RESTful API Design

So what exactly is the REST Architecture Style? The genesis of REST can be found in Roy Fielding's thesis. You can find millions of articles out there which you can read at leisure. Each has it's own terminology and there are lot of philosophical discussions about what REST is and what it isn't. I respect all that, but we will avoid the idealistic debates. We will rather focus on how many software companies have amalgamated (polluted or evolved, that discussion requested to be avoided here!) HTTP and REST principles for their API Design. This amalgamation and practical industry usage is simply what I will address as "RESTful API Design". Keeping in mind this, we will use the following terminology through this blog in the practical example we are taking - the EchoSign REST API

RESTful API Design involves breaking the system in terms of resources, and providing access to those resources through endpoints (also called operations) defined on the web service's base uris. Access is  done using standard HTTP Methods and controlled by an auth mechanism. Configuration for the resource is provided and obtained through request and response with HTTP status codes communicating the status. Lets get a 20,000 feet overview of each of the buzzwords. Deeper dive in future posts

1. Resources are the entities that exist in the system being made RESTful. For instance, in case of a blogging website, these can be the blogs, posts and comments.For an online shopping portal, the resources are customers, products and orders. In case of a EchoSign, they are agreements and users (pic on your left)

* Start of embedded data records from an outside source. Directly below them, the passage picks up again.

(** * Unused-secret reporting for a Kubernetes namespace

    A shallow embedding of [src/k8s.py]: the objects the Kubernetes client
    hands back are records holding the attributes the program reads, Python
    [set]s are finite sets with extensional equality, [None] is [option]'s
    [None], and an attribute access on [None] is a raised [AttributeError]. *)

From Stdlib Require Import String.
From stdpp Require Import base option list sets gmap strings.

(** ** Python values and control flow *)

(** The value of an attribute annotated [str] that may hold [None]. *)
Abbreviation PyStr := (option string).

(** A set of secret names as the extractor builds it: the elements are the
    values found in [name] attributes, so [None] can be a member. *)
Abbreviation NameSet := (gset (option string)).

(** Python's truth test, as used by [if x:] and [x and y], on strings, lists
    and values that may be [None]. The client's model objects define neither
    [__bool__] nor [__len__]: such an object is truthy as soon as it is not
    [None], which the functions below write as a [match]. *)
Class Truthy (A : Type) := truthy : A → bool.
Global Hint Mode Truthy ! : typeclass_instances.

Global Instance string_truthy : Truthy string :=
  λ s, match s with EmptyString => false | String _ _ => true end.
Global Instance list_truthy {A} : Truthy (list A) :=
  λ l, match l with [] => false | _ :: _ => true end.
Global Instance option_truthy {A} `{Truthy A} : Truthy (option A) :=
  λ o, match o with None => false | Some a => truthy a end.

(** [s.startswith(p)] *)
Definition startswith (s p : string) : bool := String.prefix p s.

Inductive exn : Type := AttributeError.

Inductive result (A : Type) : Type :=
| Ok (a : A)
| Raise (e : exn).
Global Arguments Ok {A} a.
Global Arguments Raise {A} e.

Global Instance result_ret : MRet result := λ A a, Ok a.
Global Instance result_bind : MBind result := λ A B f r,
  match r with Ok a => f a | Raise e => Raise e end.

(** [o.attr] where [o] may be [None]. *)
Definition getattr {A} (o : option A) : result A :=
  match o with Some a => Ok a | None => Raise AttributeError end.

(** ** The client's model classes, restricted to the attributes read *)

Record V1SecretVolumeSource := { secret_name : PyStr }.
Record V1Volume := { secret : option V1SecretVolumeSource }.

(** [V1SecretKeySelector.name] *)
Record V1SecretKeySelector := { selector_name : PyStr }.
Record V1EnvVarSource := { secret_key_ref : option V1SecretKeySelector }.
Record V1EnvVar := { value_from : option V1EnvVarSource }.

(** [V1SecretEnvSource.name] *)
Record V1SecretEnvSource := { secret_ref_name : PyStr }.
Record V1EnvFromSource := { secret_ref : option V1SecretEnvSource }.

(** [V1VolumeMount.name], looked up as it is among the members of the used
    set. *)
Record V1VolumeMount := { mount_name : PyStr }.

Record V1Container := {
  env : option (list V1EnvVar);
  env_from : option (list V1EnvFromSource);
  volume_mounts : option (list V1VolumeMount)
}.

(** [containers] is the one attribute here that the Kubernetes schema
    requires; it stays an [option] so that a pod spec lacking it can be
    written down and the unguarded read of line 124 followed. *)
Record V1PodSpec := {
  volumes : option (list V1Volume);
  containers : option (list V1Container);
  init_containers : option (list V1Container)
}.

(** [V1PodTemplateSpec.spec] *)
Record V1PodTemplateSpec := { template_spec : option V1PodSpec }.

(** [V1DeploymentSpec], [V1StatefulSetSpec], [V1DaemonSetSpec] and
    [V1ReplicaSetSpec] are read through [template] only, and the four
    controller classes through [spec] only: one record stands for each
    layer. The client leaves [spec] optional, as it does the template under
    it and the template's inner spec. *)
Record V1ControllerSpec := { template : option V1PodTemplateSpec }.
Record V1Controller := { controller_spec : option V1ControllerSpec }.

(** [V1Pod.spec] *)
Record V1Pod := { pod_spec : option V1PodSpec }.

(** [V1Secret.metadata.name], which the client leaves optional. *)
Record V1Secret := { metadata_name : PyStr }.

(** The cluster as seen through [v1] and [apps_v1]: what each listing call
    returns in [.items] for a namespace. *)
Record KubeApi := {
  list_namespaced_secret : string → option (list V1Secret);
  list_namespaced_deployment : string → list V1Controller;
  list_namespaced_stateful_set : string → list V1Controller;
  list_namespaced_daemon_set : string → list V1Controller;
  list_namespaced_replica_set : string → list V1Controller;
  list_namespaced_pod : string → list V1Pod
}.

(** ** [src/k8s.py] *)

(** Lines 132-157. *)
Definition _get_used_secrets_in_container (container : V1Container) : NameSet :=
  let used_secrets : NameSet := ∅ in
  let used_secrets :=
    if truthy (env container) then
      foldl (λ used_secrets env,
               match value_from env with
               | Some vf =>
                   match secret_key_ref vf with
                   | Some ref => {[ selector_name ref ]} ∪ used_secrets
                   | None => used_secrets
                   end
               | None => used_secrets
               end)
            used_secrets (default [] (env container))
    else used_secrets in
  let used_secrets :=
    if truthy (env_from container) then
      foldl (λ used_secrets env_from,
               match secret_ref env_from with
               | Some ref =>
                   if truthy (secret_ref_name ref)
                   then {[ secret_ref_name ref ]} ∪ used_secrets
                   else used_secrets
               | None => used_secrets
               end)
            used_secrets (default [] (env_from container))
    else used_secrets in
  let used_secrets :=
    if truthy (volume_mounts container) then
      foldl (λ used_secrets volume_mount,
               if bool_decide (mount_name volume_mount ∈ used_secrets)
               then {[ mount_name volume_mount ]} ∪ used_secrets
               else used_secrets)
            used_secrets (default [] (volume_mounts container))
    else used_secrets in
  used_secrets.

(** Lines 107-129. [pod_template.containers.copy()] is the one attribute
    access of the function made without a guard. *)
Definition _get_used_secrets_in_pod_spec (pod_template : V1PodSpec) : result NameSet :=
  let used_secrets : NameSet := ∅ in
  let used_secrets :=
    if truthy (volumes pod_template) then
      foldl (λ used_secrets volume,
               match secret volume with
               | Some src =>
                   if truthy (secret_name src)
                   then {[ secret_name src ]} ∪ used_secrets
                   else used_secrets
               | None => used_secrets
               end)
            used_secrets (default [] (volumes pod_template))
    else used_secrets in
  containers ← getattr (containers pod_template);
  let containers :=
    containers ++ (if truthy (init_containers pod_template)
                   then default [] (init_containers pod_template) else []) in
  mret (foldl (λ used_secrets container,
                 used_secrets ∪ _get_used_secrets_in_container container)
              used_secrets containers).

(** Lines 51-67. *)
Definition _list_all_secrets (api : KubeApi) (namespace : string) : NameSet :=
  let secrets_list := list_namespaced_secret api namespace in
  if negb (truthy secrets_list) then ∅
  else list_to_set (metadata_name <$> default [] secrets_list).

(** Lines 98-100: the loop over the controllers, started from the pod specs
    collected so far. [deployment.spec.template] reads [template] off
    whatever [spec] holds, so a controller without [spec] ends the loop with
    an [AttributeError]. *)
Fixpoint append_embedded_pod_specs (pod_specs : list V1PodSpec)
    (controllers : list V1Controller) : result (list V1PodSpec) :=
  match controllers with
  | [] => mret pod_specs
  | deployment :: controllers =>
      spec ← getattr (controller_spec deployment);
      match template spec with
      | Some tpl =>
          match template_spec tpl with
          | Some spec => append_embedded_pod_specs (pod_specs ++ [spec]) controllers
          | None => append_embedded_pod_specs pod_specs controllers
          end
      | None => append_embedded_pod_specs pod_specs controllers
      end
  end.

(** Lines 97-104: the two loops of [_get_all_pod_specs], over the
    concatenated controller listings and over the pod listing. *)
Definition collect_pod_specs (controllers : list V1Controller) (pods : list V1Pod)
    : result (list V1PodSpec) :=
  let pod_specs : list V1PodSpec := [] in
  pod_specs ← append_embedded_pod_specs pod_specs controllers;
  let pod_specs :=
    foldl (λ pod_specs pod,
             match pod_spec pod with
             | Some spec => pod_specs ++ [spec]
             | None => pod_specs
             end)
          pod_specs pods in
  mret pod_specs.

(** Lines 70-104. The second listing, bound to [statefulsets_list], is
    obtained from [list_namespaced_deployment] (line 85). *)
Definition _get_all_pod_specs (api : KubeApi) (namespace : string)
    : result (list V1PodSpec) :=
  let deployments_list := list_namespaced_deployment api namespace in
  let statefulsets_list := list_namespaced_deployment api namespace in
  let daemonsets_list := list_namespaced_daemon_set api namespace in
  let pods_list := list_namespaced_pod api namespace in
  let replicasets_list := list_namespaced_replica_set api namespace in
  collect_pod_specs
    (deployments_list ++ statefulsets_list ++ daemonsets_list ++ replicasets_list)
    pods_list.

(** Lines 24-26: the loop that fills [all_used_secrets], started from the
    set accumulated so far. An exception raised by the extractor leaves the
    loop at once. *)
Fixpoint update_all_used_secrets (all_used_secrets : NameSet)
    (pod_specs : list V1PodSpec) : result NameSet :=
  match pod_specs with
  | [] => mret all_used_secrets
  | pod_spec :: pod_specs =>
      used_secrets ← _get_used_secrets_in_pod_spec pod_spec;
      update_all_used_secrets (all_used_secrets ∪ used_secrets) pod_specs
  end.

(** Lines 21 and 24-26. *)
Definition all_used_secrets (pod_specs : list V1PodSpec) : result NameSet :=
  update_all_used_secrets ∅ pod_specs.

2. EndPoints or operations provide a mechanism through which these resources can be accessed. For instance, the endpoint to list all the blog posts on a particular blog would be a GET on /blogs/{blogId}/posts. To create a new order in the shopping portal, one would do a POST on /orders endpoint. The details of a specific agreement in EchoSign can be obtained by doing a GET request on /agreements/{agreementId} endpoint

3. Base URIs  define the web uri location where the resources are available through the endpoints. To take a real example, for Google blogger the base_uri is https://www.googleapis.com/blogger/v3. For the EchoSign e-signature solution, the base_uri is https://api.echosign.com/api/rest/v3. To perform operations on resources, simply append the endpoint to the base_uri. In EchoSign, use a GET on https://api.echosign.com/api/rest/v3/agreements/{agreementId} with agreementId as the identifier  to get the complete details of that agreement (pic above)

4.  HTTP Methods is where the simplicity of REST lies. In RESTful API design, operations on resources are  done through the standard HTTP methods, primarily GET, POST, PUT and DELETE . Other HTTP methods - OPTIONS, HEAD, PATCH are also used in some cases. Following are some of the methods and end-points available on the EchoSign agreements resource

5. Auth collectively represents both authentication (identifying yourself to the system) and authorization (level of access based on your identity). There are multiple auth mechanisms that REST APIs use. EchoSign, for instance, currently supports API_KEYS, BasicAuth access token and OAuth based access tokens. The EchoSign REST API documentation allows you to single click and interactively issue OAuth access tokens of the desired scope for different end-points. For instance, below we are requesting for an OAuth access token which allows an admin to view details of a user in her account. 

6. Request and Response  are same as in standard client-server communication. Request, provides a way to specify details for creating/updating a resource or filters for getting to a specific resource. Response in turn returns the specific resource id or it's details. Most systems use JSON format for the request body and response though one can also use XML. 

7. HTTP Status codes are returned with the response to convey back the status of your request. Some common ones are : 200 - Success, 201 - Created, 400 - Bad Request, 401 - Unauthorized,  404 - Not Found and 500 - Internal Server Error

In the pic below, you can see the request and response for getting the details of a specific user in an account along with the status code which is 200 - Success in this case

And that my friends is a bird's eye-view of RESTful API design. Many of these points deserve a POST of their own and they definitely will GET one. Stay PUT!